The Jews of Cuba enjoy, perhaps, an abundance of riches in this respect. The pharmacy at the Patronato is more plentiful than any I visited while in Cuba. Might this foster envy, even anti-Semitism? Adela Dworin, the larger-than-life leader of Cuban Jews (interestingly, while the government is run by men, Jewish organizations in the island are headed by women), repeated that “aquí no hay antisemitas,” there are no anti-Semites here. It may be true. Faiths and ethnicities apparently coexist in harmonious way — but as change arrives, so does resentment.
To be fair, Cuba was never a home to the kind of anti-Semitic campaigns against Zionism that were prevalent in the Soviet Union. It was under Fidel, in fact, that Cuba established its first permanent diplomatic mission in Jerusalem. The Cuban leader later resisted Soviet pressure to break off relations with Israel after the 1967 Six-Day War, when most of the rest of the Soviet bloc cut its diplomatic ties with the Jewish state. Cuba cut off formal relations only in 1973, after the Yom Kippur War. The Zionist Federation of Cuba was closed by an executive order three years later. But other Jewish cultural institutions continued to operate, even as Cuba denounced Zionism ever more harshly in international arenas. Religious institutions, including synagogues, were repressed and restricted as part of the officially atheist regime’s broader campaign against religion.
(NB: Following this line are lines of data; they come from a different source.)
(* ===== verification/FitSession.v ===== *)
(** * The fits of a macro: the shared [TF1], the graph objects, [GetFunction]

    Each macro creates one [TF1 *f1] ([gr1.cpp:66-68], [gr2.cpp:42-44]),
    six [TGraphErrors] objects, and fits three of them with
    [gr->Fit("f1")] ([gr1.cpp:126], [168], [207]; [gr2.cpp:102], [138],
    [172]).  Later it fetches the fitted curves back with
    [TF1 *f2 = gr2->GetFunction("f1")], [f3] from [gr4], [f4] from [gr6]
    ([gr1.cpp:236-246], [gr2.cpp:195-205]) and draws them.

    The state is [FitState]: the parameters of [f1] and the graph objects,
    a pointer being an index into that list ([GraphObj]: the points and the
    graph's list of functions).  [Fit] runs ROOT's [TGraph::Fit] without
    option ["+"]: the minimiser starts from the parameters [f1] holds, the
    result is written back into [f1], and the graph's functions are
    replaced by a copy of [f1] named ["f1"].  [GetFunction] returns the
    first function of the list with the given name, [None] for [nullptr].
    [gr1_heap] and [gr2_heap] are the six graphs of each macro in the
    order of creation, [fit_ptrs] the pointers the macros fit.

    Theorem: in both macros the three fits are chained through [f1] (each
    starts from the result of the previous one) while [GetFunction] returns,
    for each fitted graph, the result of that graph's own fit; the graphs
    that were not fitted have no function ([nullptr]). *)

From Stdlib Require Import ZArith Reals List String.
From S2P Require Import Prelude Loops RealModel Config Fit.
Import ListNotations.

Section Session.
Context {F : Type} `{Double F}.

(** A [TGraphErrors] object: its points and its list of functions. *)
Record GraphObj := mkGraphObj {
  points : TGraphErrors F;
  functions : list (string * list F)
}.

(** [TGraph::GetFunction(name)]: the first function with that name. *)
Fixpoint find_function (name : string) (fs : list (string * list F)) : option (list F) :=
  match fs with
  | [] => None
  | (n, p) :: r => if String.eqb n name then Some p else find_function name r
  end.

Definition GetFunction (o : GraphObj) (name : string) : option (list F) :=
  find_function name (functions o).

(** The parameters of [f1] and the graph objects, addressed by index. *)
Record FitState := mkFitState {
  f1_par : list F;
  heap : list GraphObj
}.

(** [gr->GetFunction(name)] on the graph at pointer [i]. *)
Definition graph_function (st : FitState) (i : nat) (name : string) : option (list F) :=
  match nth_error (heap st) i with
  | Some o => GetFunction o name
  | None => None
  end.

(** [gr->Fit("f1")] on the graph at pointer [i]: minimise from the
    parameters of [f1], store the result in [f1], and replace the graph's
    functions by a copy of [f1]. *)
Definition Fit (bk : FitBackend F) (g : Globals F) (st : FitState) (i : nat) : option FitState :=
  match nth_error (heap st) i with
  | Some o =>
      let p := minimize bk (chi2 bk g (points o)) (f1_par st) in
      Some (mkFitState p (set_nth (heap st) i (mkGraphObj (points o) [("f1"%string, p)])))
  | None => None
  end.

(** [f1->SetParameters(To, k)], the graphs created without functions, and
    the fits at the pointers [ps] in order. *)
Definition fit_sequence (bk : FitBackend F) (g : Globals F) (grs : list (TGraphErrors F))
    (ps : list nat) : option FitState :=
  fold_left (fun ost i => match ost with Some st => Fit bk g st i | None => None end) ps
    (Some (mkFitState [To g; k g] (map (fun gr => mkGraphObj gr []) grs))).

(** [gr2], [gr4], [gr6]: the second, fourth and sixth graph. *)
Definition fit_ptrs : list nat := [1; 3; 5]%nat.

(** [TF1 *f2 = gr2->GetFunction("f1")], [f3] from [gr4], [f4] from [gr6]. *)
Definition overlay (st : FitState) : list (option (list F)) :=
  map (fun i => graph_function st i "f1") fit_ptrs.

(** The graphs of [gr1()]: a simulated graph [gr1], [gr3], [gr5] (the same
    arrays each time) before each measured one. *)
Definition gr1_heap (sim : TGraphErrors F) : list (TGraphErrors F) :=
  match gr1_graphs with
  | [a; b; c] => [sim; a; sim; b; sim; c]
  | _ => []
  end.

(** The graphs of [gr2()]: each room-temperature graph before the fridge
    graph of the same material. *)
Definition gr2_heap (tiempo_porc_nev : list F) : list (TGraphErrors F) :=
  match gr2_room_graphs, gr2_graphs tiempo_porc_nev with
  | [r1; r2; r3], [n1; n2; n3] => [r1; n1; r2; n2; r3; n3]
  | _, _ => []
  end.

(** The fits of [gr2()] and the three curves it draws. *)
Definition gr2_fits (bk : FitBackend F) (tiempo_porc_nev : list F) : option FitState :=
  fit_sequence bk gr2_globals (gr2_heap tiempo_porc_nev) fit_ptrs.

Definition gr2_overlay (bk : FitBackend F) (tiempo_porc_nev : list F) : option (list (option (list F))) :=
  option_map overlay (gr2_fits bk tiempo_porc_nev).
End Session.

Arguments GraphObj : clear implicits.
Arguments FitState : clear implicits.

(** ** The fits of the macros *)

(** Three fits at [fit_ptrs] on six graphs: [f1] is threaded through the
    fits, each fitted graph keeps its own result. *)
Lemma fit_sequence_six {F : Type} `{Double F} (bk : FitBackend F) (g : Globals F)
    (a b c d e f : TGraphErrors F) :
  let p1 := minimize bk (chi2 bk g b) [To g; k g] in
  let p2 := minimize bk (chi2 bk g d) p1 in
  let p3 := minimize bk (chi2 bk g f) p2 in
  fit_sequence bk g [a; b; c; d; e; f] fit_ptrs
  = Some (mkFitState p3
            [mkGraphObj a []; mkGraphObj b [("f1"%string, p1)]; mkGraphObj c [];
             mkGraphObj d [("f1"%string, p2)]; mkGraphObj e []; mkGraphObj f [("f1"%string, p3)]]).
Proof. reflexivity. Qed.

(** C15. The fits of each macro are chained through the shared
    [TF1]: the first starts from the globals [(To, k)], each later one from
    the result of the previous one, and [f1] keeps the last; yet
    [GetFunction("f1")] on [gr2], [gr4], [gr6] returns the result of that
    graph's own fit, and on the graphs that were not fitted it returns
    [nullptr]; in [gr1()] (whatever the simulated graph) and in [gr2()]. *)
Theorem fits_chained {F : Type} `{Double F} (bk : FitBackend F) (sim : TGraphErrors F)
    (porc : list F) :
  forall g grs, (g, grs) = (gr1_globals, gr1_heap sim) \/ (g, grs) = (gr2_globals, gr2_heap porc) ->
  match grs with
  | [_; b; _; d; _; f] =>
      let p1 := minimize bk (chi2 bk g b) [To g; k g] in
      let p2 := minimize bk (chi2 bk g d) p1 in
      let p3 := minimize bk (chi2 bk g f) p2 in
      exists st, fit_sequence bk g grs fit_ptrs = Some st /\ f1_par st = p3 /\
        overlay st = [Some p1; Some p2; Some p3] /\
        map (fun i => graph_function st i "f1") [0; 2; 4]%nat = [None; None; None]
  | _ => False
  end.
Proof.
  intros g grs [E|E]; injection E as -> ->; eexists; repeat split.
Qed.

Lemma fits_chained_witness :
  ((gr1_globals (F := R), gr1_heap (graph_at_0 74)) = (gr1_globals, gr1_heap (graph_at_0 74)) \/
   (gr1_globals (F := R), gr1_heap (graph_at_0 74)) = (gr2_globals, gr2_heap [])) /\
  match gr1_heap (graph_at_0 74) with
  | [_; b; _; d; _; f] =>
      let p1 := minimize idle_backend (chi2 idle_backend gr1_globals b)
                  [To gr1_globals; k gr1_globals] in
      let p2 := minimize idle_backend (chi2 idle_backend gr1_globals d) p1 in
      let p3 := minimize idle_backend (chi2 idle_backend gr1_globals f) p2 in
      exists st, fit_sequence idle_backend gr1_globals (gr1_heap (graph_at_0 74)) fit_ptrs = Some st /\
        f1_par st = p3 /\ overlay st = [Some p1; Some p2; Some p3] /\
        map (fun i => graph_function st i "f1") [0; 2; 4]%nat = [None; None; None]
  | _ => False
  end.
Proof.
  split; [now left|].
  exact (fits_chained idle_backend (graph_at_0 74) [] gr1_globals _ (or_introl eq_refl)).
Defined.
(** Every entry of a histogram booked on [[0, 2 t)] (or, for [t <= 0], with
    automatic binning) counts when all entries equal [t]. *)
Lemma counted_repeat_self (nb : Z) (t : R) (n : nat) :
  counted (TH1D_new nb 0 (Some (2 * t))) (repeat (Some t) n) = repeat t n.
Proof.
  assert (Hc : counts (TH1D_new nb 0 (Some (2 * t))) t = true).
  { unfold counts; simpl; dsimpl. case_ltb 0 (2 * t); [|reflexivity].
    case_ltb t 0; [lra|]. case_ltb t (2 * t); [reflexivity | lra]. }
  induction n as [|n IH]; [reflexivity|]; simpl; rewrite Hc, IH; reflexivity.
Qed.

Lemma rms_ref_repeat (t : R) (n : nat) : (1 <= n)%nat -> rms_ref (repeat t n) = 0.
Proof.
  intro Hn; destruct n as [|n]; [lia|].
  change (rms_ref (repeat t (S n)))
    with (sqrt (fold_right (fun x acc => (x - mean_ref (repeat t (S n))) ^ 2 + acc) 0
                  (repeat t (S n)) / INR (length (repeat t (S n))))).
  rewrite mean_ref_repeat by exact Hn.
  replace (fold_right (fun x acc => (x - t) ^ 2 + acc) 0 (repeat t (S n))) with 0.
  - unfold Rdiv; rewrite Rmult_0_l; exact sqrt_0.
  - clear Hn; induction (S n) as [|m IH]; [reflexivity|]; cbn [repeat fold_right].
    rewrite <- IH; ring.
Qed.

(** With a generator that returns the mean it is asked for, the histogram
    holds [nerr] copies of the inverse time [t0]: its mean is [t0] and its
    RMS is [0]. *)
Lemma checkpoint_noiseless_stats {RNG : Type} (Gaus : RNG -> R -> R -> R * RNG)
    (g : Globals R) (e : Experiment R) (i : nat) (rng : RNG) (t0 : R) :
  (forall r m sg, Gaus r m sg = (m, r)) -> (1 <= nerr e)%nat ->
  time_for g (checkpoint_temperature e i) = Some t0 ->
  sp_tiempo (fst (checkpoint Gaus g e i rng)) = clamp_time t0 /\
  sp_sigmatiempo (fst (checkpoint Gaus g e i rng)) = time_uncertainty e 0.
Proof.
  intros HG Hn Ht0.
  rewrite checkpoint_fields, (draw_times_noiseless Gaus HG); cbn [fst sp_tiempo sp_sigmatiempo].
  rewrite Ht0; cbn [option_map]; dsimpl.
  rewrite GetMean_fresh, GetRMS_fresh, counted_repeat_self,
    mean_ref_repeat, rms_ref_repeat by exact Hn.
  split; reflexivity.
Qed.

(** C6. Noiseless refinement: when the generator returns the nominal
    temperature exactly, a checkpoint above [Ta] gets as time the
    analytic inverse [t_i] clamped at zero, [max(0, t_i)], and as error
    [sigma_tiempo]: the histogram holds [nerr] copies of [t_i], whose
    RMS is [0]. *)
Theorem checkpoint_noiseless {RNG : Type} (Gaus : RNG -> R -> R -> R * RNG)
    (g : Globals R) (e : Experiment R) (i : nat) (rng : RNG) :
  (forall r m sg, Gaus r m sg = (m, r)) ->
  Ta g < To g -> Ta g < checkpoint_temperature e i ->
  (1 <= nerr e)%nat -> 0 <= sigma_temperatura e ->
  exists t0, time_for g (checkpoint_temperature e i) = Some t0 /\
    sp_tiempo (fst (checkpoint Gaus g e i rng)) = Rmax 0 t0 /\
    sp_sigmatiempo (fst (checkpoint Gaus g e i rng)) = sigma_tiempo e.
Proof.
  intros HG Hg Hi Hn Hs.
  pose proof (time_for_quotient g _ (quotient_pos g _ Hg Hi)) as Ht0.
  set (t0 := - ln _ / k g) in Ht0.
  exists t0; split; [exact Ht0|].
  destruct (checkpoint_noiseless_stats Gaus g e i rng t0 HG Hn Ht0) as [-> ->].
  split.
  - unfold clamp_time; dsimpl; case_ltb t0 0.
    + rewrite Rmax_left; lra.
    + rewrite Rmax_right; lra.
  - unfold time_uncertainty; dsimpl; case_ltb (sigma_temperatura e) 0; [lra | reflexivity].
Qed.

(** The last checkpoint of [gr1()], at [75] degrees, above [To = 74]:
    with a noiseless generator its time is clamped to [0]. *)
Lemma checkpoint_noiseless_witness :
  ((forall (r : unit) (m sg : R), (fun r m (_ : R) => (m, r)) r m sg = (m, r)) /\
   Ta (gr1_globals (F := R)) < To gr1_globals /\
   Ta (gr1_globals (F := R)) < checkpoint_temperature gr1_experiment 9 /\
   (1 <= nerr (gr1_experiment (F := R)))%nat /\ 0 <= sigma_temperatura (gr1_experiment (F := R))) /\
  exists t0, time_for gr1_globals (checkpoint_temperature gr1_experiment 9) = Some t0 /\
    sp_tiempo (fst (checkpoint (fun (r : unit) m _ => (m, r)) gr1_globals gr1_experiment 9 tt))
      = Rmax 0 t0 /\
    sp_sigmatiempo (fst (checkpoint (fun (r : unit) m _ => (m, r)) gr1_globals gr1_experiment 9 tt))
      = sigma_tiempo gr1_experiment.
Proof.
  assert (Hh : Ta (gr1_globals (F := R)) < To gr1_globals /\
               Ta (gr1_globals (F := R)) < checkpoint_temperature gr1_experiment 9 /\
               (1 <= nerr (gr1_experiment (F := R)))%nat /\
               0 <= sigma_temperatura (gr1_experiment (F := R)))
    by (unfold gr1_globals, checkpoint_temperature, gr1_experiment; simpl; dsimpl;
        repeat split; lra || lia).
  destruct Hh as (Hg & Hi & Hn & Hs).
  split; [repeat split; auto|].
  apply checkpoint_noiseless; auto.
Defined.

(** C28. Order of the draws: when [T.Gaus] reads a stream [z] of standard
    normal deviates from position [r], the point with index [m] of the
    series is the checkpoint [m] computed from position [r + m nerr], and
    its [nerr] candidate times are the inverses of
    [T_m + sigma z(r + m nerr + j)], [j < nerr], in order. *)
Theorem simulate_stream_order (z : nat -> R) (g : Globals R) (e : Experiment R)
    (r m : nat) (d : SimPoint R) :
  (m < npts e)%nat ->
  nth m (fst (simulate (Gaus_stream z) g e r)) d
  = fst (checkpoint (Gaus_stream z) g e m (r + m * nerr e)%nat) /\
  fst (draw_times (Gaus_stream z) g (checkpoint_temperature e m) (sigma_temperatura e)
         (nerr e) (r + m * nerr e)%nat)
  = map (fun j => time_for g (checkpoint_temperature e m + sigma_temperatura e * z (r + m * nerr e + j)%nat))
      (seq 0 (nerr e)).
Proof.
  intro Hm; split.
  - unfold simulate; rewrite simulate_from_nth_stream by exact Hm; reflexivity.
  - rewrite draw_times_stream; reflexivity.
Qed.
After the fall of the Soviet Union in 1989, informal ties gradually returned. Cuban Jews have quietly been allowed to immigrate to Israel for many years. And it was an Israeli firm that established the first foreign investment enterprise in Cuba’s citrus industry, in 1991. Israeli tourists have long visited Cuba freely, and Cuban artists and intellectuals have visited Israel regularly.
Will the two Cubas, the one inside and the other outside, be ready for reconciliation? “No man is an island,” says the adage — except, obviously, Fidel. As he recedes into memory, the revolution he fostered seems shallow, especially after a visit to the Museo de la Revolución, a magisterial palace in Havana where the story of the supreme leader’s triumph is chronicled. The building is poorly lit, the panels on the walls are clumsily prepared and contradictory in nature. All in all, visiting it is an emptying experience.
On the streets, on the other hand, a plethora of images of the patron saints of the revolution — José Martí, Ernesto “Che” Guevara, Fidel Castro himself (though not Raúl Castro, who shies away from the public), and even Nelson Mandela (at one time, Karl Marx was also in this pantheon) — pop up everywhere, as if to root the population, to give it an anchor. The islanders, however, aren’t dumb: They not only see these images, they also see through them. And to travelers, these icons feel like sheer kitsch.
A fleeting, fragile moment — that is where Cuba finds itself today, as the embargo becomes a chapter of the past. Just how fast the future will arrive is all that remains unclear.
Ilan Stavans is the Lewis-Sebring professor in Latin American and Latino Culture at Amherst College. His next books are “Reclaiming Travel,” co-authored with Joshua Ellison, due out in April from Duke University Press, and “Quixote: The Novel and The World,” to be published by Norton in September.